## What is required
Could you return every line of the records below that contains the word "Library"?

## Source data

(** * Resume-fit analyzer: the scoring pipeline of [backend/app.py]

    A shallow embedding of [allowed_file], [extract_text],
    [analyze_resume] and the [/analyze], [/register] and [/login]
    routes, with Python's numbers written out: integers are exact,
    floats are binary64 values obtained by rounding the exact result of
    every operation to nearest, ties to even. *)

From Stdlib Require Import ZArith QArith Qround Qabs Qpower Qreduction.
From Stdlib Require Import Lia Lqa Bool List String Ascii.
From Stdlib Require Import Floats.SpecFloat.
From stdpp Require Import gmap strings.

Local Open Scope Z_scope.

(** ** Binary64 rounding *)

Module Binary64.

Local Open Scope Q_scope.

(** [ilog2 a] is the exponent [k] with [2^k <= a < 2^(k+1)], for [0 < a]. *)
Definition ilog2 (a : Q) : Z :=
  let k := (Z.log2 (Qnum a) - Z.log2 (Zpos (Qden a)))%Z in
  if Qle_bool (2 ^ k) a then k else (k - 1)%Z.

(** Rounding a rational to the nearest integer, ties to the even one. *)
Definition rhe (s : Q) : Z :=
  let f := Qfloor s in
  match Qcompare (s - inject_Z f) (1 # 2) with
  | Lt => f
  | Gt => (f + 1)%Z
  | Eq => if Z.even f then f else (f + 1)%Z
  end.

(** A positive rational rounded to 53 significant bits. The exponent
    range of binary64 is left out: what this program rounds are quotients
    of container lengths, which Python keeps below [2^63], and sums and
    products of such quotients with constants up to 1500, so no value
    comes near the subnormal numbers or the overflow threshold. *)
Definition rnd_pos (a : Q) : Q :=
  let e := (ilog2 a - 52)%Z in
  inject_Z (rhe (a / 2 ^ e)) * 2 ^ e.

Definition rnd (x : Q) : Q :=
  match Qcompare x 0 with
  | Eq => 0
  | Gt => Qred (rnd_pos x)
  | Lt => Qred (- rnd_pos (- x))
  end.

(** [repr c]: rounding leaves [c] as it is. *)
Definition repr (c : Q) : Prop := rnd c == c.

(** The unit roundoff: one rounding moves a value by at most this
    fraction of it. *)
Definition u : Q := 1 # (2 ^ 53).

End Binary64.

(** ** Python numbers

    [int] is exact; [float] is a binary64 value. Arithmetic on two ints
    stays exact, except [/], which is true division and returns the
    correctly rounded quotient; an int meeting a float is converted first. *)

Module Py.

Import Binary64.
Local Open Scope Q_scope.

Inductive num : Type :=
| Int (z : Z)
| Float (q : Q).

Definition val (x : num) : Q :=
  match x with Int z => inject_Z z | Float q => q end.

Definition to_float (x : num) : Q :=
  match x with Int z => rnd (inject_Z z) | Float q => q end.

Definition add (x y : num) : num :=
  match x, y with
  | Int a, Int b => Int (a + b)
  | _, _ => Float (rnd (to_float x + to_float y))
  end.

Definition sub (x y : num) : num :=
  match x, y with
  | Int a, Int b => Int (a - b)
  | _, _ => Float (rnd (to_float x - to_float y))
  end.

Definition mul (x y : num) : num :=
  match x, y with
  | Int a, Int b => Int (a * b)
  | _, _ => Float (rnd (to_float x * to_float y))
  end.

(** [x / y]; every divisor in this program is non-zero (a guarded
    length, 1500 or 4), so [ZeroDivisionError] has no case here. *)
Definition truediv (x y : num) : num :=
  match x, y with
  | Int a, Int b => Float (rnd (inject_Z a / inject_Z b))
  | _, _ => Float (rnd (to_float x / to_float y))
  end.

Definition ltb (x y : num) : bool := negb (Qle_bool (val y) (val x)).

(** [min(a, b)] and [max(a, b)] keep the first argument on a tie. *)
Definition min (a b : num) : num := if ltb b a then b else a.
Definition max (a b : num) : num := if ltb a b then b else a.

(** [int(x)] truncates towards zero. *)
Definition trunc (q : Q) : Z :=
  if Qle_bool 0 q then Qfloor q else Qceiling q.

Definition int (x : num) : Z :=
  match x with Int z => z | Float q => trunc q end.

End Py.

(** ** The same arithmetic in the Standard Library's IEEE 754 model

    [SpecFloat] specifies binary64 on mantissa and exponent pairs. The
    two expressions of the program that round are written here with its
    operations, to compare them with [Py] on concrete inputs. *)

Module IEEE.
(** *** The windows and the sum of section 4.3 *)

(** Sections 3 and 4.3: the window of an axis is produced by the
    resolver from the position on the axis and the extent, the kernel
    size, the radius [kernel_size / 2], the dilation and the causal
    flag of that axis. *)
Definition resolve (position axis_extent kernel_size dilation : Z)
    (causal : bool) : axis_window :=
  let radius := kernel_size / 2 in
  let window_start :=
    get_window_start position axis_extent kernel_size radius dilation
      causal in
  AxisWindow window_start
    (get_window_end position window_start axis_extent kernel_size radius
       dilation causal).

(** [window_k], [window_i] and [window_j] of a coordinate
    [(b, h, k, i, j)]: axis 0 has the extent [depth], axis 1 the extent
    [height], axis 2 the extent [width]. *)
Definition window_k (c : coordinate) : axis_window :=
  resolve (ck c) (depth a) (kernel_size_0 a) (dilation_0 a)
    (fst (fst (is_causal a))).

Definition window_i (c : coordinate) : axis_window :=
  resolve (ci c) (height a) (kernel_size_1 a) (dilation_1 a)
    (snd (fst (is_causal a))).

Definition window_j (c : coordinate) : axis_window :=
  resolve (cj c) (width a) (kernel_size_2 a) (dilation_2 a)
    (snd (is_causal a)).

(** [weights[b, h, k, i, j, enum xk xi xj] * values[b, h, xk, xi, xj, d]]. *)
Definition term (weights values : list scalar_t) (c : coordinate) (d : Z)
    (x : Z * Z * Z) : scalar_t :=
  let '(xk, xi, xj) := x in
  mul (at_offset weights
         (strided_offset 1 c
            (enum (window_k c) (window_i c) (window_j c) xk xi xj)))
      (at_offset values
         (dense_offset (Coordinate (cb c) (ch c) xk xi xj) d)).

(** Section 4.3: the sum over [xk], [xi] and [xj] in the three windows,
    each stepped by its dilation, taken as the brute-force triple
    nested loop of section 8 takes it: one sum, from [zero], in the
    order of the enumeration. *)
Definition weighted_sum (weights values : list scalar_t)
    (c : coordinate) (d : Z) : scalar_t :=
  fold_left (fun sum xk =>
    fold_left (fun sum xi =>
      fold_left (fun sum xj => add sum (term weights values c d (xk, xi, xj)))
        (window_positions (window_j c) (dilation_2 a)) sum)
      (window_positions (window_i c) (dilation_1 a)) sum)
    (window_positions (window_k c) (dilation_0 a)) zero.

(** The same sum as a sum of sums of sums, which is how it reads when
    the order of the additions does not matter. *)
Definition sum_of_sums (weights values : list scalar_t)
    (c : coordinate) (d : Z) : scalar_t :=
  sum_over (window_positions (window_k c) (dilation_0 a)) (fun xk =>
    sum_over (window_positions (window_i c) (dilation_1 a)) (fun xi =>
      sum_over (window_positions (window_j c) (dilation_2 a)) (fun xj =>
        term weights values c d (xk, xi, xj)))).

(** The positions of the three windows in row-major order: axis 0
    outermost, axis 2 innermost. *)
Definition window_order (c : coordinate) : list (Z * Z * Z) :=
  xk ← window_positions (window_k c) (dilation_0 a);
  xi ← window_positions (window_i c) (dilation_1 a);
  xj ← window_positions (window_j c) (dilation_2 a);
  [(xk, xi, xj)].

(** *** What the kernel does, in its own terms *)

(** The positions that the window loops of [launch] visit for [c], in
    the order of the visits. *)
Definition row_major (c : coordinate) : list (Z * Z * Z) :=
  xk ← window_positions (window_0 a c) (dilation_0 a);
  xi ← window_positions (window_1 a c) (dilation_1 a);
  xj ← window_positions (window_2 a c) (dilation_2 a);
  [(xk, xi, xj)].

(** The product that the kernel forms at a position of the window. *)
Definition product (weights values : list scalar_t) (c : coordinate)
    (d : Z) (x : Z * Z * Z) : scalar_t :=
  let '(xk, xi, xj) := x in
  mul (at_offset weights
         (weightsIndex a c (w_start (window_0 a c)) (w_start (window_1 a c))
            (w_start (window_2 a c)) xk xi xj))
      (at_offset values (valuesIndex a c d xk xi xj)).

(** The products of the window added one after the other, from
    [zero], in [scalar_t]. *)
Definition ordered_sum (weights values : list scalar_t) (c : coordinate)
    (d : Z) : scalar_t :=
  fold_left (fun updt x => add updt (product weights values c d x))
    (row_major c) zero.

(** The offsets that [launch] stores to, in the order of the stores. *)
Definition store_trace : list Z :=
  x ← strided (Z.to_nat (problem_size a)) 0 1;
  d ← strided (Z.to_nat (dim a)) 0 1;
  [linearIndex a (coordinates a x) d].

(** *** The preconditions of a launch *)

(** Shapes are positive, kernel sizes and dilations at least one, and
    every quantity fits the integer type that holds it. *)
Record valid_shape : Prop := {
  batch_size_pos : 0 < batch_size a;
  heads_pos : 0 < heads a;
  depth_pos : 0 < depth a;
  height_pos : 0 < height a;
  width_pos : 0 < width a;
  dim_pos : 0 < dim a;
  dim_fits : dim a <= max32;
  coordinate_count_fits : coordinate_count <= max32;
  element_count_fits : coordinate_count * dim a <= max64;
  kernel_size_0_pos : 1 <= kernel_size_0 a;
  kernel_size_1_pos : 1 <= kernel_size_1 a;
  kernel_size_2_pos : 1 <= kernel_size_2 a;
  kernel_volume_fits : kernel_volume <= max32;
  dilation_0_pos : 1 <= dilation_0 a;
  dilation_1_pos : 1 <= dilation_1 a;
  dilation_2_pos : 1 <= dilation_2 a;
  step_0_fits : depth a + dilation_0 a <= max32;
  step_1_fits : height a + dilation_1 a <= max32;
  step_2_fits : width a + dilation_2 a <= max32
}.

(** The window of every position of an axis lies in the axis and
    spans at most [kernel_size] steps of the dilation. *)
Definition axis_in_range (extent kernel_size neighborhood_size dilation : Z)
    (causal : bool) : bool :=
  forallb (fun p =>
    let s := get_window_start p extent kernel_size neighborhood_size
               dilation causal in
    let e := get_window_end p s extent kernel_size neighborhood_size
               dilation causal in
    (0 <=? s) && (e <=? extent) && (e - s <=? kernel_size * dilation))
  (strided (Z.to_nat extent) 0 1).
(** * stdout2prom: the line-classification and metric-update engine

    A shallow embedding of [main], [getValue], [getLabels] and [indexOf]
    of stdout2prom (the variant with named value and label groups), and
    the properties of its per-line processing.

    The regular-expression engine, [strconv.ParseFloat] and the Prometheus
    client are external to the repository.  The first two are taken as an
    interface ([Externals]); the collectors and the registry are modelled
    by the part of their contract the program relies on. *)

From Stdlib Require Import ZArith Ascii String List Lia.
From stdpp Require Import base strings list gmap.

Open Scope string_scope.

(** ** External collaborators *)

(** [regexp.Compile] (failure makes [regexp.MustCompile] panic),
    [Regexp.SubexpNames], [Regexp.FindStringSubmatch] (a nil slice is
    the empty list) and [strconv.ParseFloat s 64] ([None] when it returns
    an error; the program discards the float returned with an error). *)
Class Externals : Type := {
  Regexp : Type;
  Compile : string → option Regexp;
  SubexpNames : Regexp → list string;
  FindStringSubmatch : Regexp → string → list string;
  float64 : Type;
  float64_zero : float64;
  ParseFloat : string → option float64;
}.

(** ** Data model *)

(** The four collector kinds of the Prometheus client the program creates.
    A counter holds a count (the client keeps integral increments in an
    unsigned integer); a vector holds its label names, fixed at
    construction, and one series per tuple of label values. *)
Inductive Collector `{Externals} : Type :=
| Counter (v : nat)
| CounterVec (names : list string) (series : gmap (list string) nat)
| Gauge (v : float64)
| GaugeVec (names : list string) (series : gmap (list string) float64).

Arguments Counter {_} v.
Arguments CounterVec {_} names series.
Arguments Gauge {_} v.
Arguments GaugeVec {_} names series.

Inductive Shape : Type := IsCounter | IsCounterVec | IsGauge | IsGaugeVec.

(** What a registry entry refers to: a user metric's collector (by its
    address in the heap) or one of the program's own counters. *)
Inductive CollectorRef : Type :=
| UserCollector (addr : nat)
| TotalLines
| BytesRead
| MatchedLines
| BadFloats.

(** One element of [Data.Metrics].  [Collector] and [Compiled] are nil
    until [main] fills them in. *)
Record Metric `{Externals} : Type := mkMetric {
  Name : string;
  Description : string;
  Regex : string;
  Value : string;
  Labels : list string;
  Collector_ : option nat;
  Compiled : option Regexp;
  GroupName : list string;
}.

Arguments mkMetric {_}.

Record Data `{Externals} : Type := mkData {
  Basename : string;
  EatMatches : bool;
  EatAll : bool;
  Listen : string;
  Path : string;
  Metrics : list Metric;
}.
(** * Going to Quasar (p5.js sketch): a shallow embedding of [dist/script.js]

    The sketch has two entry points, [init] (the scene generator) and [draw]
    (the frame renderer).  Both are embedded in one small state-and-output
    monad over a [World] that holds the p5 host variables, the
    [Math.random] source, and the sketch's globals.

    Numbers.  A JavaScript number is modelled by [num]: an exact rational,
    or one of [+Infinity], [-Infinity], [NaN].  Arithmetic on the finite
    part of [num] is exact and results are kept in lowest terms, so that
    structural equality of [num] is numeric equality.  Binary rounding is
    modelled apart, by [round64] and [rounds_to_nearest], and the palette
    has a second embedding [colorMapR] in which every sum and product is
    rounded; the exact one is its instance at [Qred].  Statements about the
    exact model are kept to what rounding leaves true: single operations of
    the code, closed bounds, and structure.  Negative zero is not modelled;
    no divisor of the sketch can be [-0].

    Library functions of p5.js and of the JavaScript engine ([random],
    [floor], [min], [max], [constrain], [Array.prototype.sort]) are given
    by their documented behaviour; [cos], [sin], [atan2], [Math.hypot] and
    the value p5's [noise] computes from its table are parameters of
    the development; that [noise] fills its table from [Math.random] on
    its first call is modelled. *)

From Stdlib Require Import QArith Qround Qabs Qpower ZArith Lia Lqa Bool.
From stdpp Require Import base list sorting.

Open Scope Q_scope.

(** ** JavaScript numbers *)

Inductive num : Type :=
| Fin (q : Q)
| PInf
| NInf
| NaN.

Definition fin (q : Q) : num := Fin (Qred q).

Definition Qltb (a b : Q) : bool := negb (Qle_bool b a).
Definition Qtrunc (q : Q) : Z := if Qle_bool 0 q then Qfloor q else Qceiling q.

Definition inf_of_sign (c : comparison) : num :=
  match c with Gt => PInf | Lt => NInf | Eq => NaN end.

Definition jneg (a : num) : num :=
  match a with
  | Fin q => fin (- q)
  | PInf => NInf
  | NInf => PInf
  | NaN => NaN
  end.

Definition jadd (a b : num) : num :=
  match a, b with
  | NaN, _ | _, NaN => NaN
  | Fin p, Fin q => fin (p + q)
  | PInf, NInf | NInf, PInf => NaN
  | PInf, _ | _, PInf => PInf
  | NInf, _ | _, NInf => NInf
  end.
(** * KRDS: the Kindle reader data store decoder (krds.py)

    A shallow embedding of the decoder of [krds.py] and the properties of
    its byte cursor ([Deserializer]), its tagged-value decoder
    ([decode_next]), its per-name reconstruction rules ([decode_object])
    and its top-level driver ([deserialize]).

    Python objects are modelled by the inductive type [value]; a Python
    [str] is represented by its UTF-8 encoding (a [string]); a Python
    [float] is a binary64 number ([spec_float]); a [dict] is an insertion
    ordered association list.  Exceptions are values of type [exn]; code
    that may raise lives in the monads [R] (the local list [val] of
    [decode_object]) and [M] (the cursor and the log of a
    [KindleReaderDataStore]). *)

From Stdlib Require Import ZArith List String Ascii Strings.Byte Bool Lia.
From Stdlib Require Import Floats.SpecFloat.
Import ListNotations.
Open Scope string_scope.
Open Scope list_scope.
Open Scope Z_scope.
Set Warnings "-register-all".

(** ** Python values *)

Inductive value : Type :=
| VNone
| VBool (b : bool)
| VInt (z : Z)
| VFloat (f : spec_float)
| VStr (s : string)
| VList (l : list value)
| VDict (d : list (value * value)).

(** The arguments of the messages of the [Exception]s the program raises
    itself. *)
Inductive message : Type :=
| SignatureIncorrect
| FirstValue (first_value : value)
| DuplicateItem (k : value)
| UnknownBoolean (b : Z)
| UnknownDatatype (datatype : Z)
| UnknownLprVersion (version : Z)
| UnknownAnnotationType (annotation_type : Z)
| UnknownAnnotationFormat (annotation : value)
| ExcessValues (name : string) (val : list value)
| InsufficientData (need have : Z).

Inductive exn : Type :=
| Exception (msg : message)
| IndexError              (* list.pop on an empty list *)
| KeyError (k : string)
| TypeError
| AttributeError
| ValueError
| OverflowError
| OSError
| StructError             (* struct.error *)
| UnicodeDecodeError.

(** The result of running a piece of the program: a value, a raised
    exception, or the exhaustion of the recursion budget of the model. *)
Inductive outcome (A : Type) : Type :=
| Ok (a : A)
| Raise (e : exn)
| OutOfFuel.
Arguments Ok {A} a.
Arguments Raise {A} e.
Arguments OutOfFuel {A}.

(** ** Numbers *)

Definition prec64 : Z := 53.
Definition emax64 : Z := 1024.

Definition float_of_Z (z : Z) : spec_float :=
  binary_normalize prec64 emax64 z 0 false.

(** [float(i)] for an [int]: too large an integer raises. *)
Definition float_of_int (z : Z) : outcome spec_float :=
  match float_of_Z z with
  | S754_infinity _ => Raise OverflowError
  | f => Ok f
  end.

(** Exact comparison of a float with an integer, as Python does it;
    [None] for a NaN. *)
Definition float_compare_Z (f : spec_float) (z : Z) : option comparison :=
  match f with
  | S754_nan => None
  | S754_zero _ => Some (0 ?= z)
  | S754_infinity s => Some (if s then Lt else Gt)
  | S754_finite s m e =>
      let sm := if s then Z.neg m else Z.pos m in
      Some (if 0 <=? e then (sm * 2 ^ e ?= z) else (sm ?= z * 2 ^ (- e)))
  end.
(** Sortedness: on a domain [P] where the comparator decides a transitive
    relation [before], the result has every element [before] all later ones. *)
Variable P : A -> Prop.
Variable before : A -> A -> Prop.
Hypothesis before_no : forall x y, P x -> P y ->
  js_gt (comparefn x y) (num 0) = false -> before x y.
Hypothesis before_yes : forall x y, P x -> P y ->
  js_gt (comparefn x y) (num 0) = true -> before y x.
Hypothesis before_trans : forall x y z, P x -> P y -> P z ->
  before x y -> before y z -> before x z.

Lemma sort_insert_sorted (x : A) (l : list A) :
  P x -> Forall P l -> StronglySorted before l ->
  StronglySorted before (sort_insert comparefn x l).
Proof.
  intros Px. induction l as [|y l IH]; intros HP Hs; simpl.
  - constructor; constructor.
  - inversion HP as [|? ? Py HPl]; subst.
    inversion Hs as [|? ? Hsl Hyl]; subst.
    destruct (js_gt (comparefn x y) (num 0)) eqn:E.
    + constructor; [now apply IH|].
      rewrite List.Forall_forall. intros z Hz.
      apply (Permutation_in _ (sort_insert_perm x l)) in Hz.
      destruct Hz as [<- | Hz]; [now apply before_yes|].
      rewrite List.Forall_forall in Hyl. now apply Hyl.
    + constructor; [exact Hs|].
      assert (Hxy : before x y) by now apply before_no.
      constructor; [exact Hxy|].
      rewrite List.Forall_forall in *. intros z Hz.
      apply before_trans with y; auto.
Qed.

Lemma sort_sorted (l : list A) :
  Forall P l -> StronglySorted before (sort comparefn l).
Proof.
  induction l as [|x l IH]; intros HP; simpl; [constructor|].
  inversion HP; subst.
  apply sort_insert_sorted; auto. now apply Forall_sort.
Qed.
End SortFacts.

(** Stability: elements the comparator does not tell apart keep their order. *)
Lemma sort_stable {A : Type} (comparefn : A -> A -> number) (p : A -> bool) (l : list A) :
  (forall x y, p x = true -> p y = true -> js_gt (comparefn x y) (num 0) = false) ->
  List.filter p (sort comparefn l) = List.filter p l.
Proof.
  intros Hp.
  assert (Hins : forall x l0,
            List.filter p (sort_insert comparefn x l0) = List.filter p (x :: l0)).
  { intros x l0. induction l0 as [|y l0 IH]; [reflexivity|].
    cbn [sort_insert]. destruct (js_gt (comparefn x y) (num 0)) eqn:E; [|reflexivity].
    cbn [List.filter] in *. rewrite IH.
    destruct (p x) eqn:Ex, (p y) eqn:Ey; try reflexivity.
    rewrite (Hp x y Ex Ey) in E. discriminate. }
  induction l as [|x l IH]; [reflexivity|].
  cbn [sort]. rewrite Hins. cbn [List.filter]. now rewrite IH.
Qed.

## Output below
(** ** The same arithmetic in the Standard Library's IEEE 754 model
    Library functions of p5.js and of the JavaScript engine ([random],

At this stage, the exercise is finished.